**Supplied data**
--------------------------------------------------

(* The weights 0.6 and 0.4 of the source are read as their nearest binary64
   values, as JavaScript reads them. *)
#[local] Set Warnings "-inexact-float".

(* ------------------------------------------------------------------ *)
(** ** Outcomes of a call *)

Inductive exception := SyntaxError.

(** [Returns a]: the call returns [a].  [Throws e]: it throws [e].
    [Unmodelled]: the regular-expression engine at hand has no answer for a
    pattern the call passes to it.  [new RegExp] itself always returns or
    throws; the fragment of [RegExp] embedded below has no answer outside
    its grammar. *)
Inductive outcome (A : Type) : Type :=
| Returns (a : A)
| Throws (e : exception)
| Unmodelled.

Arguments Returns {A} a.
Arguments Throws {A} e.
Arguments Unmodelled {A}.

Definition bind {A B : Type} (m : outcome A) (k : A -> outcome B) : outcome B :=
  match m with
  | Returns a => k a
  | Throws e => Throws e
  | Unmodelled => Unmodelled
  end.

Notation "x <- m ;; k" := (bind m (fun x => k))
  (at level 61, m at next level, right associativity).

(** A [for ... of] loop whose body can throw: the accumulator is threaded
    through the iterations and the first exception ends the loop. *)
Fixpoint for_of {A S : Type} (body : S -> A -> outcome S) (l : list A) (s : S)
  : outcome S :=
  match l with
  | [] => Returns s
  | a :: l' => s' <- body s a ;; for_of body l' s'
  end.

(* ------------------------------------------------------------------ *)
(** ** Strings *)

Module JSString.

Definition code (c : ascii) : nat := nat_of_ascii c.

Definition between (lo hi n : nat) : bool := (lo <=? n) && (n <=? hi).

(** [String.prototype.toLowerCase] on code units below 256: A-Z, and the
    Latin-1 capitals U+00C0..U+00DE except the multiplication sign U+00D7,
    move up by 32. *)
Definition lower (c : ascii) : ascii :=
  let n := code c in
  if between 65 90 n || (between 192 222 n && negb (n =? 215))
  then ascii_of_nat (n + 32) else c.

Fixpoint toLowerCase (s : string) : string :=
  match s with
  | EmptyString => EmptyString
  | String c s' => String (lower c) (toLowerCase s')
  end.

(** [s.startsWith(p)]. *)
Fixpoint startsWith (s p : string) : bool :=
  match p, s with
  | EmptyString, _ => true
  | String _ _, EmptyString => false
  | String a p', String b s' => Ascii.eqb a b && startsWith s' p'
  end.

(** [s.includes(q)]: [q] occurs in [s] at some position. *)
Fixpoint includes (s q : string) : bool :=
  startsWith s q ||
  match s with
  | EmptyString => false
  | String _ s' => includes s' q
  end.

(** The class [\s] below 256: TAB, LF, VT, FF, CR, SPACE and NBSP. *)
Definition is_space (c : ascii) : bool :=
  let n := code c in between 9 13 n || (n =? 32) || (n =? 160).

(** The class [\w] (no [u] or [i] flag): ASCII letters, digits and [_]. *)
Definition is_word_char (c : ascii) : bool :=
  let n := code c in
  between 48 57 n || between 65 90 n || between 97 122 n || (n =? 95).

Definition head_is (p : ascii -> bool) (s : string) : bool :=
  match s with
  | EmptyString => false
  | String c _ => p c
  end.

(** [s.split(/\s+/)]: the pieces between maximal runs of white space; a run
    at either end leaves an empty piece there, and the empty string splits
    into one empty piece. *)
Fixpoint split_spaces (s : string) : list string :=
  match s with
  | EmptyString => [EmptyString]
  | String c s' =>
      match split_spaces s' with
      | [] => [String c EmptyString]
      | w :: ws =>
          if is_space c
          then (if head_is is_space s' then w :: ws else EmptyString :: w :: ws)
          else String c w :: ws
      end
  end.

--------------------------------------------------

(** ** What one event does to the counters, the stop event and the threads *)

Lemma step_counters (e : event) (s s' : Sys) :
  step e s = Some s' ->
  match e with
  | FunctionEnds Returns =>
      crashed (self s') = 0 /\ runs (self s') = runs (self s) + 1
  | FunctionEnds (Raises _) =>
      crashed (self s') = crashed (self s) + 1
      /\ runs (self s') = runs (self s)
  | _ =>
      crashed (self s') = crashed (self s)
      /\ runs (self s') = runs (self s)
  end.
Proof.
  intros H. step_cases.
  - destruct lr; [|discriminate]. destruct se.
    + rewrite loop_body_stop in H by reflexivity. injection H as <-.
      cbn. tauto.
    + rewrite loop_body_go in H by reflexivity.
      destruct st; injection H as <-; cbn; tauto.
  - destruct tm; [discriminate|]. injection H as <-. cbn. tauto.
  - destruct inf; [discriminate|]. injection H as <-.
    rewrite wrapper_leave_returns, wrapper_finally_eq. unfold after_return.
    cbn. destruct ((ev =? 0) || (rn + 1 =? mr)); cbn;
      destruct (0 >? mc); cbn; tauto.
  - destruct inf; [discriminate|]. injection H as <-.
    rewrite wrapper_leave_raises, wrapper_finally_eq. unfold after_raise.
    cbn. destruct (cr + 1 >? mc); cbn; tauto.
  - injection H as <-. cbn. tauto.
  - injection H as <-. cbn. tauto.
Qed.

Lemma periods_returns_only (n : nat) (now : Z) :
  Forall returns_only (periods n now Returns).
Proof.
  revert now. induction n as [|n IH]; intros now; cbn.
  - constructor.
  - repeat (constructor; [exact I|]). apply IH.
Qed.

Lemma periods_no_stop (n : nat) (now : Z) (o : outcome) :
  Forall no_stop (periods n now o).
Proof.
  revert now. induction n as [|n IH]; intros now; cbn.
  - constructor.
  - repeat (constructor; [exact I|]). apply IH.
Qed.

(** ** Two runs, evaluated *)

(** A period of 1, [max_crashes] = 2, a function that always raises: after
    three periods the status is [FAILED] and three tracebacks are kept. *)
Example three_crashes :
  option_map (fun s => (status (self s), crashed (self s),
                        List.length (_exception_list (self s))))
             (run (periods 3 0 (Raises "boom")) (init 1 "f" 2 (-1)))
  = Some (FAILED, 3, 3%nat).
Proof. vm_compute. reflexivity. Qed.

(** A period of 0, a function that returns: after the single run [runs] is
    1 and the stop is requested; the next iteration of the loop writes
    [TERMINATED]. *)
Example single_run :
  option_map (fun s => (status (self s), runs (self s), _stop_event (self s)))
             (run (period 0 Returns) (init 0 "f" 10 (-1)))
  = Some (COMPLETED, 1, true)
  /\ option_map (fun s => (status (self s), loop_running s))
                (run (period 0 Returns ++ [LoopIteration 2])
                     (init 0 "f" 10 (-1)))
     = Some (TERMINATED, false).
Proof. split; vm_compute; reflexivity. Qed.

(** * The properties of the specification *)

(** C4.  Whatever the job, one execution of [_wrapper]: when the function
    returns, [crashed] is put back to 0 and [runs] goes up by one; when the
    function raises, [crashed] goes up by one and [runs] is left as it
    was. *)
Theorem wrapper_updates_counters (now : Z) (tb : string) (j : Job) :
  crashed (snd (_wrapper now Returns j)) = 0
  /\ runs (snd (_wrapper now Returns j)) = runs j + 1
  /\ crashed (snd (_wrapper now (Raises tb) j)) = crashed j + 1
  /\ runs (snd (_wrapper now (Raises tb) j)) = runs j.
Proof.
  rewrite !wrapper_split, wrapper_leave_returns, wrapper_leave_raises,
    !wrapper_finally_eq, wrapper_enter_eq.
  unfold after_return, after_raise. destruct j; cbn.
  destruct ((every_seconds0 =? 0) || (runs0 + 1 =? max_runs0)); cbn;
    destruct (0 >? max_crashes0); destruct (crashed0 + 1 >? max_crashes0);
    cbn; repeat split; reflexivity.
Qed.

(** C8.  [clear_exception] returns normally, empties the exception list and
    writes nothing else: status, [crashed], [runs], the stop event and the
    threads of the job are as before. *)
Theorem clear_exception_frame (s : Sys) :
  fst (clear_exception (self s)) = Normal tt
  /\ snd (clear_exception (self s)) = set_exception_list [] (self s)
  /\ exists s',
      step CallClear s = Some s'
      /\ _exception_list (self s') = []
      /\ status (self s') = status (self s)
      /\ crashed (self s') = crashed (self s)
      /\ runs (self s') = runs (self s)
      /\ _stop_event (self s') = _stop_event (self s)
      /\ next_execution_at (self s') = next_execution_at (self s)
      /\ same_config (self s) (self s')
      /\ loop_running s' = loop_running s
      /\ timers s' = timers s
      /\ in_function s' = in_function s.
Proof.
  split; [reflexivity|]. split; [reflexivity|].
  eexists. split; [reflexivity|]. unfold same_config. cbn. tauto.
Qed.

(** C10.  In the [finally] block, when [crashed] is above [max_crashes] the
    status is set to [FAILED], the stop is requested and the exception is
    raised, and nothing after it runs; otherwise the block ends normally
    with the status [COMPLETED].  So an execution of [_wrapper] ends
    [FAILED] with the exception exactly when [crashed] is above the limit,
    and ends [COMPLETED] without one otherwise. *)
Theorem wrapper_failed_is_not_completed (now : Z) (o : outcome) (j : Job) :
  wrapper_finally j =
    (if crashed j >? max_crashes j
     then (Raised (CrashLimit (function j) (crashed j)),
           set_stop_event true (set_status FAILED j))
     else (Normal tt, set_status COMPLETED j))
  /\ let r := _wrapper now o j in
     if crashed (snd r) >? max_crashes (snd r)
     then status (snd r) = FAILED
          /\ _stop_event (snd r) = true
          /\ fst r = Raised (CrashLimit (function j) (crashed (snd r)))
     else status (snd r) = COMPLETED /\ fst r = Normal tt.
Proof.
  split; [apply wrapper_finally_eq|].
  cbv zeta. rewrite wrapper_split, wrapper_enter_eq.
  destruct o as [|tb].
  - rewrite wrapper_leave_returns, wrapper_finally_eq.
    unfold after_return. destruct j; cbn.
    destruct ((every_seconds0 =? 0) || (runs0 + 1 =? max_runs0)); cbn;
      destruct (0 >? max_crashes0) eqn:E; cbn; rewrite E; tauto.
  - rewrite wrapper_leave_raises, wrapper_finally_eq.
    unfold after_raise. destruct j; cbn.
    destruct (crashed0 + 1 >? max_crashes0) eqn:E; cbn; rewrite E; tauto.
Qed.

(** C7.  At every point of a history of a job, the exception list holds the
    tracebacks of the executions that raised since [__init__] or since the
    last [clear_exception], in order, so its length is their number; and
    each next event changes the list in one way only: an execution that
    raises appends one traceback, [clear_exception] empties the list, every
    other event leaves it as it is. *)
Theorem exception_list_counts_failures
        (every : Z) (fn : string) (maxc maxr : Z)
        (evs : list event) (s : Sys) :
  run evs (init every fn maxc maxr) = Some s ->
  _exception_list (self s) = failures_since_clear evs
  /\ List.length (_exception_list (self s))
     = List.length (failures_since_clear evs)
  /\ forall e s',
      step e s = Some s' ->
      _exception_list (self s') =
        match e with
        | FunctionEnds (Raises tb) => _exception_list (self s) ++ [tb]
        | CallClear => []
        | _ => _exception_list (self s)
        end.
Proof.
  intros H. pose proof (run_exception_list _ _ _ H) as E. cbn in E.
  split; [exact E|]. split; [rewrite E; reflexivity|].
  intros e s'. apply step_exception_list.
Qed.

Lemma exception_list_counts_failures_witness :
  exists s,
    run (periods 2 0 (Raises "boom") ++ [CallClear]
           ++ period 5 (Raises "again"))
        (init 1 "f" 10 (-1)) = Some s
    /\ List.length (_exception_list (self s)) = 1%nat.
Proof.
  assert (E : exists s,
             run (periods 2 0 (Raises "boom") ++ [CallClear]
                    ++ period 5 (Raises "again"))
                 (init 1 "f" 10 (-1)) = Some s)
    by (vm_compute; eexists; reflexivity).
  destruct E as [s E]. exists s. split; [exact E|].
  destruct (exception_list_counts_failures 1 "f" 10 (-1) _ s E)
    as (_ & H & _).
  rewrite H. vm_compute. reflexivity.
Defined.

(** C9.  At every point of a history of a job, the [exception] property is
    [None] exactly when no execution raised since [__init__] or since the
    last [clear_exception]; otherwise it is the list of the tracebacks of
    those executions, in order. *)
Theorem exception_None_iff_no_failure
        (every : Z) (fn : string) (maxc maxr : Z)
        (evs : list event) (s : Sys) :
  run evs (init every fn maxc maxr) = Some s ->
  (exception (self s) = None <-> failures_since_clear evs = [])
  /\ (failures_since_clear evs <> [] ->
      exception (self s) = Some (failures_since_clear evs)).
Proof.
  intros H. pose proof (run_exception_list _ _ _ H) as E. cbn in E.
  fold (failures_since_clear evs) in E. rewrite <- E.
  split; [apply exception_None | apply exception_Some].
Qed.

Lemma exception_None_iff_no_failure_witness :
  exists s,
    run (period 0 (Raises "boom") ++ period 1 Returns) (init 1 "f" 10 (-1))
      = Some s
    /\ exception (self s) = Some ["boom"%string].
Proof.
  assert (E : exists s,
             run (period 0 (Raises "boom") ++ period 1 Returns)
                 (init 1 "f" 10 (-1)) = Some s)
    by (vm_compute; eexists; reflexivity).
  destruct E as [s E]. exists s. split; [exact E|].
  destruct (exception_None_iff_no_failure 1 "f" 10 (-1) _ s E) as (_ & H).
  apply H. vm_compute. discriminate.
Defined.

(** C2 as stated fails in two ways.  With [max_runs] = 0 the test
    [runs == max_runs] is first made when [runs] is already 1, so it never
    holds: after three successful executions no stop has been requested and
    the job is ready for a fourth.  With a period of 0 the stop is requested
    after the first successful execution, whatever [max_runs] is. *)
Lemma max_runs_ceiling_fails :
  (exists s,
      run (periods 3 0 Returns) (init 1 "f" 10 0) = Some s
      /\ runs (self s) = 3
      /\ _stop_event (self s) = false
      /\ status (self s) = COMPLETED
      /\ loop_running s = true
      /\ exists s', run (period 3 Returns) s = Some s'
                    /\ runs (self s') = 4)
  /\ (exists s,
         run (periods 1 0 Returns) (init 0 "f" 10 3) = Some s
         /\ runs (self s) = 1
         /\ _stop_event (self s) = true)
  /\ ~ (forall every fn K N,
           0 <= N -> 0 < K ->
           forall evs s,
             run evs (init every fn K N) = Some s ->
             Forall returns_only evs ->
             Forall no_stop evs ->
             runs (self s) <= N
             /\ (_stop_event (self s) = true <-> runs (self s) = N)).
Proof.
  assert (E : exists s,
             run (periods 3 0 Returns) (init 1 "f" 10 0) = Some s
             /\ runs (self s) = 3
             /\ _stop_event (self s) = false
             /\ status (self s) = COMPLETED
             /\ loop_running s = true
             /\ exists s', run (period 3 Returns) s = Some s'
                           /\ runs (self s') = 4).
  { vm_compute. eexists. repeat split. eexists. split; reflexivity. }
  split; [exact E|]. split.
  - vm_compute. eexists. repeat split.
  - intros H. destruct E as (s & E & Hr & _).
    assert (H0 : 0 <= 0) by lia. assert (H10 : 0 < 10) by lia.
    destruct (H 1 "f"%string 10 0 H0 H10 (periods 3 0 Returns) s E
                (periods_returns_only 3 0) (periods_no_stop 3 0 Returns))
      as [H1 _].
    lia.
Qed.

--------------------------------------------------

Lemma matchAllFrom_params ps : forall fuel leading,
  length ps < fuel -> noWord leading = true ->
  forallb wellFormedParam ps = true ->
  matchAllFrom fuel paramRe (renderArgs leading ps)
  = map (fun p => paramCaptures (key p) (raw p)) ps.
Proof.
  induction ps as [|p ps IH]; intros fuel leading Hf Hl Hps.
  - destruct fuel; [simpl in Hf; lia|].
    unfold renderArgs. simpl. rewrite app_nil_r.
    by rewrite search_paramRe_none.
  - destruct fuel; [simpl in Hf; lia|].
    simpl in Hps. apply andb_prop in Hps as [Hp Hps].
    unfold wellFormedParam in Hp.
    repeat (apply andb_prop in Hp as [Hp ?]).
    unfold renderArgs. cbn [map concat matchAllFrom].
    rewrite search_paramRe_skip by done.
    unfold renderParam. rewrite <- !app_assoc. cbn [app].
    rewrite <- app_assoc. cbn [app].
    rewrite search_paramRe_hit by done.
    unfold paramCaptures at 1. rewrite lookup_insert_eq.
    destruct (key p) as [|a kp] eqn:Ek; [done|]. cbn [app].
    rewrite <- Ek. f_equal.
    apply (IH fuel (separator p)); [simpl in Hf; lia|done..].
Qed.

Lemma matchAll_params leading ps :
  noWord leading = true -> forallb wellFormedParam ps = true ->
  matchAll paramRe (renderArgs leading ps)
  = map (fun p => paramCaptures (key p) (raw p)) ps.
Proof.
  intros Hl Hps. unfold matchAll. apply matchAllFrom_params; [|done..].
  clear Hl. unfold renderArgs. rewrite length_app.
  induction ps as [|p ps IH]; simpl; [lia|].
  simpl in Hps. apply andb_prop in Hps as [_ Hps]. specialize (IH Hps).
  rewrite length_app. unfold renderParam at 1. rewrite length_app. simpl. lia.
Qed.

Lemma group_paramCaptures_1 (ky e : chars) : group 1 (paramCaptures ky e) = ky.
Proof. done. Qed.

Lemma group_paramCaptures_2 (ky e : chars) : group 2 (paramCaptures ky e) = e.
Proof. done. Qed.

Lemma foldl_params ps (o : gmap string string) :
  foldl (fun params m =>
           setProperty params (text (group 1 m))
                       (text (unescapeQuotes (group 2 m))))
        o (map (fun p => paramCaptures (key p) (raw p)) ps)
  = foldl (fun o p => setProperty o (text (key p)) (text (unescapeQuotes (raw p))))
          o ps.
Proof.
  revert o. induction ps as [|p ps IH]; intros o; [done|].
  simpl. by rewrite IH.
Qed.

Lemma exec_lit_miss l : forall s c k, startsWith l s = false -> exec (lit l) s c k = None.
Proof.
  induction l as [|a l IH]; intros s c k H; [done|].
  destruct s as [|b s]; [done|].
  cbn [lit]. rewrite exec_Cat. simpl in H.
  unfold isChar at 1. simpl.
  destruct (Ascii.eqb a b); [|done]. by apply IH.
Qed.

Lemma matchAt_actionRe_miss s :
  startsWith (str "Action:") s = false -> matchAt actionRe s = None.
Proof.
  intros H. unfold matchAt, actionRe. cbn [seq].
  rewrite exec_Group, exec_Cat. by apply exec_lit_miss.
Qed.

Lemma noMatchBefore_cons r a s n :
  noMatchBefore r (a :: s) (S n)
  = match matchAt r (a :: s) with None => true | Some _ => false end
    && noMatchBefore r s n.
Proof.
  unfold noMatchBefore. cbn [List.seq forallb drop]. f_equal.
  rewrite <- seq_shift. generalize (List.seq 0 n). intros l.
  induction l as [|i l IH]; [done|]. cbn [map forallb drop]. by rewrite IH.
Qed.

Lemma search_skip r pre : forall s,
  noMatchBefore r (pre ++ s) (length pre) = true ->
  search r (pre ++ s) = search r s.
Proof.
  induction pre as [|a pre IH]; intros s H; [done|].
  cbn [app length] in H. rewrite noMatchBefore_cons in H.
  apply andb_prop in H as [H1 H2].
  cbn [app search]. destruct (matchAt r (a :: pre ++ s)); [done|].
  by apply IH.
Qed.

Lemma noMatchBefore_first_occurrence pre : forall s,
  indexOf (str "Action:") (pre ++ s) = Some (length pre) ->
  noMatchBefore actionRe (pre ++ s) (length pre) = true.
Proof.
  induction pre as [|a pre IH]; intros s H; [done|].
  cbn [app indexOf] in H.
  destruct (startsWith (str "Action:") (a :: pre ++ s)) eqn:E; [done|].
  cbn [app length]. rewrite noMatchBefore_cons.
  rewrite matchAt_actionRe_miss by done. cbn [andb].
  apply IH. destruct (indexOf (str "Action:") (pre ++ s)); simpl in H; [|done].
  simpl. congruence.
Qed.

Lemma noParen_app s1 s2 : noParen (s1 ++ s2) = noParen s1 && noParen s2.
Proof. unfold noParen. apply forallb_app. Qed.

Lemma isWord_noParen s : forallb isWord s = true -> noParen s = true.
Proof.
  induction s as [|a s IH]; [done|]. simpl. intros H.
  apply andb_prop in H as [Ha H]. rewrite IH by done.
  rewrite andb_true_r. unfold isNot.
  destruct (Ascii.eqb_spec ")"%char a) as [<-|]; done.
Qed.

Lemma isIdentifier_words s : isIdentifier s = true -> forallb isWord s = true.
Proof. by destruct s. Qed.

--------------------------------------------------

**Exercise goal**
Proceeding from the line containing "option_map (fun s => (status (self s), crashed" through the line containing "(** * The properties of the specification *)", transcribe the lines above exactly, both end lines included.

**Task response**
  option_map (fun s => (status (self s), crashed (self s),
                        List.length (_exception_list (self s))))
             (run (periods 3 0 (Raises "boom")) (init 1 "f" 2 (-1)))
  = Some (FAILED, 3, 3%nat).
Proof. vm_compute. reflexivity. Qed.

(** A period of 0, a function that returns: after the single run [runs] is
    1 and the stop is requested; the next iteration of the loop writes
    [TERMINATED]. *)
Example single_run :
  option_map (fun s => (status (self s), runs (self s), _stop_event (self s)))
             (run (period 0 Returns) (init 0 "f" 10 (-1)))
  = Some (COMPLETED, 1, true)
  /\ option_map (fun s => (status (self s), loop_running s))
                (run (period 0 Returns ++ [LoopIteration 2])
                     (init 0 "f" 10 (-1)))
     = Some (TERMINATED, false).
Proof. split; vm_compute; reflexivity. Qed.

(** * The properties of the specification *)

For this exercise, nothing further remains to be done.